FACT: Before a suit was ever filed, Liebeck informed McDonald’s about her injuries and asked for compensation for her medical bills, which totaled almost $11,000. McDonald’s countered by offering her $800.

FACT: The original, $2.7 million award was equal to two days of McDonald’s corporation coffee sales.

FACT: On appeal, a judge lowered the award to $480,000, a fact not widely publicized in the media.

FACT: During trial, McDonald’s admitted that it had known about the risk of serious burns from its coffee for more than 10 years. From 1982 to 1992, McDonald’s received more than 700 reports of burns from scalding coffee; some of the injured were children and infants. Many customers received severe burns to the genital area, perineum, inner thighs and buttocks.

I have no evidence for this, but I am certain that the popularity of this story is due in part to the fact that it is pushed hard by insurance industry propagandists.

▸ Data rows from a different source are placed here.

(** * DouPinPin v2 — the bead-pattern quantization core

    A shallow embedding of [src/core/color_utils.ts] (colour science, palette
    parsing, nearest-colour matching) and of [PerlerBeadGenerator.generate]
    (corner flood fill, the four down-sampling strategies), followed by the
    properties the design document states about them. Around this core the
    file also embeds what the core hands its grid to and what drives it: the
    bead statistics of [drawPattern] ([draw_utils.ts]), the colour selection
    of [App.tsx], the hash of [getBrowserFingerprint] ([fingerprint.ts]) and
    the licence routes of the server. The file has four parts: the program,
    the vocabulary of the properties, the properties with their proofs, and
    the properties on sample inputs.

    Conventions of the embedding
    - a JavaScript [number] that carries colour data is a binary64 float
      ([PrimFloat]); [Math.sqrt], [+], [-], [*], [/] and the comparisons are
      the IEEE operations of the kernel;
    - [Math.pow] is implementation-approximated in ECMAScript, so it is a
      parameter of the development ([Math_pow]);
    - grid and buffer coordinates, sizes and counters are integers ([Z]);
      the block sizes [procW / targetW] and [procH / targetH] and the block
      edges computed from them are quotients of such integers, exact in
      binary64, and are rationals ([Q]) with [Math.floor] as [Qfloor];
    - the merge engine ([mergeRegion], [autoMerge]) is called by [App.tsx]
      and defined in none of the sources at hand: it is modelled from the
      design document, and says so at each definition;
    - a JavaScript string is its list of UTF-16 code units;
    - a typed array is a list, read and written by index, where a read out of
      range gives [undefined] and a write out of range is dropped;
    - a [Map] is the list of its entries in insertion order;
    - where the design document states a property in notions of its own
      (the colour of a pixel and its distance to white, the pixels joined
      to a corner, the neighbours of a cell, a channel clamped to a range,
      the nearest entry of a palette), these are defined in the vocabulary
      apart from the program and the property compares the program with
      them;
    - the 32-bit hash of the fingerprint is an integer with its wrap-around
      written out ([ToInt32]);
    - a table of the licence database is the list of its rows, holding text
      as SQLite keeps it (UTF-8, so a lone surrogate comes back as U+FFFD),
      and a handler of the server is a function from the database and the
      request to the database and the response, where the model covers the
      request. *)

From Stdlib Require Import ZArith QArith Qround List Lia Bool.
From Stdlib Require Import Floats.
From Stdlib Require Import Sorted.
From Stdlib.Strings Require Byte Ascii String.
Import String.StringSyntax.
Delimit Scope string_scope with string.
From stdpp Require Import base list.
Import ListNotations.

#[local] Set Warnings "-inexact-float".
Local Open Scope Z_scope.

(* ================================================================== *)
(** * JavaScript values *)
(* ================================================================== *)

(** ** Numbers *)

(** An integer counter or byte read as a [number]; exact below [2^53]. *)
Definition Z2F (z : Z) : float :=
  if z <? 0 then (- PrimFloat.of_uint63 (Uint63.of_Z (- z)))%float
  else PrimFloat.of_uint63 (Uint63.of_Z z).

Definition is_neg_zero (x : float) : bool :=
  match PrimFloat.classify x with
  | NZero => true
  | _ => false
  end.

(** [Math.max(a, b)]: [NaN] if either is, and [+0] is larger than [-0]. *)
Definition Math_max (a b : float) : float :=
  if PrimFloat.is_nan a || PrimFloat.is_nan b then nan
  else if (a <? b)%float then b
  else if (b <? a)%float then a
  else if is_neg_zero a then b else a.

(** [Math.min(a, b)]: [NaN] if either is, and [-0] is smaller than [+0]. *)
Definition Math_min (a b : float) : float :=
  if PrimFloat.is_nan a || PrimFloat.is_nan b then nan
  else if (a <? b)%float then a
  else if (b <? a)%float then b
  else if is_neg_zero a then a else b.

Definition Math_sqrt (x : float) : float := PrimFloat.sqrt x.
Definition Math_abs (x : float) : float := PrimFloat.abs x.

(** [Math.round(x)]: the integer nearest to [x], ties towards [+Infinity];
    the sign of a zero result is the sign of [x]. Computed exactly on the
    mantissa and exponent of [x]. *)
Definition Math_round (x : float) : float :=
  match Prim2SF x with
  | S754_finite s m e =>
      if 0 <=? e then x
      else
        let den := 2 ^ (- e) in
        let n := if s then Z.neg m else Z.pos m in
        let q := (2 * n + den) / (2 * den) in
        if q =? 0 then (if s then (-0)%float else 0%float) else Z2F q
  | _ => x
  end.

(** The channel clamp [Math.min(255, Math.max(0, v))]. *)
Definition clamp255 (v : float) : float := Math_min 255 (Math_max 0 v).

(** ** Strings *)

(** A string is the list of its UTF-16 code units, which is what [length],
    [startsWith], [split], [trim] and the regular expression see. *)
Definition char16 := Z.
Definition jsstring := list char16.

Fixpoint jsstring_eqb (a b : jsstring) : bool :=
  match a, b with
  | [], [] => true
  | x :: a', y :: b' => (x =? y) && jsstring_eqb a' b'
  | _, _ => false
  end.
(** A property of the process that the methods of the data layer keep: it
    survives the recorded events [allowed], a new connection or session
    handle, a cache update, and mode detection. *)
Variable I : process → Prop.
Variable allowed : event → Prop.
Hypothesis I_event : ∀ p w e, allowed e → I p →
  I {| self := self p; outside := w; trace := e :: trace p; cache := cache p |}.
Hypothesis I_connection : ∀ p c, I p →
  I {| self := {| _connection := c; _spark := _spark (self p);
                  _use_sql_connector := _use_sql_connector (self p) |};
       outside := outside p; trace := trace p; cache := cache p |}.
Hypothesis I_spark : ∀ p s, I p →
  I {| self := {| _connection := _connection (self p); _spark := s;
                  _use_sql_connector := _use_sql_connector (self p) |};
       outside := outside p; trace := trace p; cache := cache p |}.
Hypothesis I_cache : ∀ p c, I p →
  I {| self := self p; outside := outside p; trace := trace p; cache := c |}.
Hypothesis I_detect : ∀ env, keeps I (_detect_connection_type env).
Hypothesis allowed_network : ∀ e, is_execution e = false → allowed e.

Lemma keeps_call {A} e (op : world → result A * world) :
  allowed e → keeps I (call e op).
Proof.
  intros He p Hp. unfold call. destruct (op (outside p)) as [r w]. by apply I_event.
Qed.

Lemma keeps_record e : allowed e → keeps I (record e).
Proof.
  intros He p Hp. unfold record. cbn.
  destruct p as [d w t c]. by apply (I_event {| self := d; outside := w; trace := t; cache := c |} w e).
Qed.
(** X10. What every detail satisfies: the stage type, metadata and timestamp
    are those of the row; [verified] is [on_chain_verified]; a detail that is
    verified on chain has passed the data-integrity check and shows the copy
    of a ledger stage of the row's kind; a detail that failed the
    data-integrity check shows no on-chain data; and [data_integrity] holds
    exactly when the stored hash is the recomputed one. *)
Theorem processStage_detail_invariants :
  forall (onChainStages : list Ledger.stage) (row : Row.t) (d : Detail.t),
    processStage onChainStages row = Return d ->
    Detail.stage_type d = Row.event_type row /\
    Detail.metadata d = Row.event_data row /\
    Detail.timestamp d = Row.created_at row /\
    Detail.verified d = Detail.on_chain_verified d /\
    (Detail.on_chain_verified d = true ->
     Detail.data_integrity d = true /\
     exists stage,
       In stage onChainStages /\ same_kind row stage = true /\
       Detail.on_chain_data d = Some (safe_copy stage)) /\
    (Detail.data_integrity d = false -> Detail.on_chain_data d = None) /\
    (Detail.data_integrity d = true <->
     Row.event_hash row = JStr (sha256_hex (JSON_render (Row.event_data row)))).
Proof.
  intros l row d Hd.
  destruct (strict_eq (VJson (JStr (sha256_hex (JSON_render (Row.event_data row)))))
                      (VJson (Row.event_hash row))) eqn:E.
  - apply strict_eq_string_json in E.
    rewrite (processStage_valid _ _ E) in Hd. cbv zeta in Hd. injection Hd as <-.
    cbn [Detail.stage_type Detail.metadata Detail.timestamp Detail.verified
         Detail.on_chain_verified Detail.data_integrity Detail.on_chain_data].
    split; [reflexivity|]. split; [reflexivity|]. split; [reflexivity|].
    split; [reflexivity|]. split; [|split; [discriminate|split; auto]].
    destruct (find (same_kind row) l) as [stage|] eqn:F; [|discriminate].
    intros _. split; [reflexivity|].
    exists stage. destruct (find_some _ _ F) as [Hin Hk]. now repeat split.
  - assert (Hne : Row.event_hash row <>
                  JStr (sha256_hex (JSON_render (Row.event_data row)))).
    { intro H. apply strict_eq_string_json in H. rewrite H in E. discriminate. }
    rewrite (processStage_invalid _ _ Hne) in Hd. injection Hd as <-.
    cbn [Detail.stage_type Detail.metadata Detail.timestamp Detail.verified
         Detail.on_chain_verified Detail.data_integrity Detail.on_chain_data].
    split; [reflexivity|]. split; [reflexivity|]. split; [reflexivity|].
    split; [reflexivity|]. split; [discriminate|]. split; [reflexivity|].
    split; [discriminate|intro H; contradiction].
Qed.

Lemma processStage_detail_invariants_witness :
  exists d,
    processStage [Sample.ledger_stage 0 Sample.hash12] Sample2.first_row = Return d /\
    Detail.metadata d = Sample.moisture 12 /\
    Detail.verified d = Detail.on_chain_verified d.
Proof.
  destruct (processStage_total [Sample.ledger_stage 0 Sample.hash12] Sample2.first_row)
    as [d Hd].
  exists d. split; [exact Hd|].
  destruct (processStage_detail_invariants _ _ _ Hd) as [_ [H2 [_ [H4 _]]]].
  split; [exact H2|exact H4].
Defined.

(** ** Writing a stage event and checking it again *)

Lemma falsy_json_cases (m : json) :
  falsy (VJson m) = true -> m = JNull \/ m = JBool false \/ m = JNum 0 \/ m = JStr "".
Proof.
  destruct m as [|b|n|s|xs|ps]; simpl; intro H; try discriminate.
  - now left.
  - right; left. destruct b; [discriminate|reflexivity].
  - right; right; left. apply Z.eqb_eq in H. now subst.
  - right; right; right. apply String.eqb_eq in H. now subst.
Qed.

(** X6. A row that holds what RecordStage hands to the store passes the
    data-integrity check exactly when the request's metadata is truthy: for
    [null], [false], [0] and the empty string the hash is that of the
    metadata while the stored [event_data] is the empty object, so the check
    fails on every later read. *)
Theorem recorded_row_integrity :
  forall (req : AddStageBody) (m : json) (batchHash : string)
         (onChainStages : list Ledger.stage) (row : Row.t),
    metadata req = VJson m ->
    createBatchHash (metadata req) = Return batchHash ->
    NewRow.event_data (new_row req batchHash) = VJson (Row.event_data row) ->
    Row.event_hash row = JStr (NewRow.event_hash (new_row req batchHash)) ->
    exists d,
      processStage onChainStages row = Return d /\
      Detail.data_integrity d = negb (falsy (VJson m)) /\
      (falsy (VJson m) = true -> Row.event_data row = JObj [] /\ Detail.verified d = false).
Proof.
  intros req m h l row Hm Hh Hdata Hhash.
  rewrite Hm, createBatchHash_json in Hh. injection Hh as <-.
  unfold new_row in Hdata, Hhash. cbn [NewRow.event_data NewRow.event_hash] in Hdata, Hhash.
  rewrite Hm in Hdata. unfold js_or in Hdata.
  destruct (falsy (VJson m)) eqn:F.
  - injection Hdata as Hdata.
    assert (Hne : Row.event_hash row <>
                  JStr (sha256_hex (JSON_render (Row.event_data row)))).
    { rewrite Hhash, <- Hdata. intro E. injection E as E.
      destruct (falsy_json_cases m F) as [ -> | [ -> | [ -> | -> ] ] ];
        vm_compute in E; discriminate E. }
    exists (Detail.Make (Row.event_type row) (Row.event_data row) (Row.created_at row)
              false false false None).
    split; [now apply processStage_invalid|]. split; [reflexivity|].
    intros _. split; [now rewrite <- Hdata|reflexivity].
  - injection Hdata as Hdata. subst m.
    eexists. split; [apply processStage_valid; exact Hhash|].
    split; [reflexivity|discriminate].
Qed.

BTW, Think Progress is doing a whole series of articles based on the latest Frank Lunz "How To Lie and Win" manual. The "McDonald's Myth" is just the first in the series. My "favorite" so far:

Finally, Luntz advises, 9/11 is the perfect way to dodge responsibility for sinking the country in red ink. In a section headed “Without the context of 9-11, you will be blamed for the deficit,” he points out “supporters are inherently turned off to the idea of fiscal irresponsibility.” The best way to counter that fact? “The trick then is to contextualize the deficit inside of 9/11.”

When will someone confront Luntz on TV about this and ask him why he thinks it is acceptable to use 9/11 to "trick" the voters?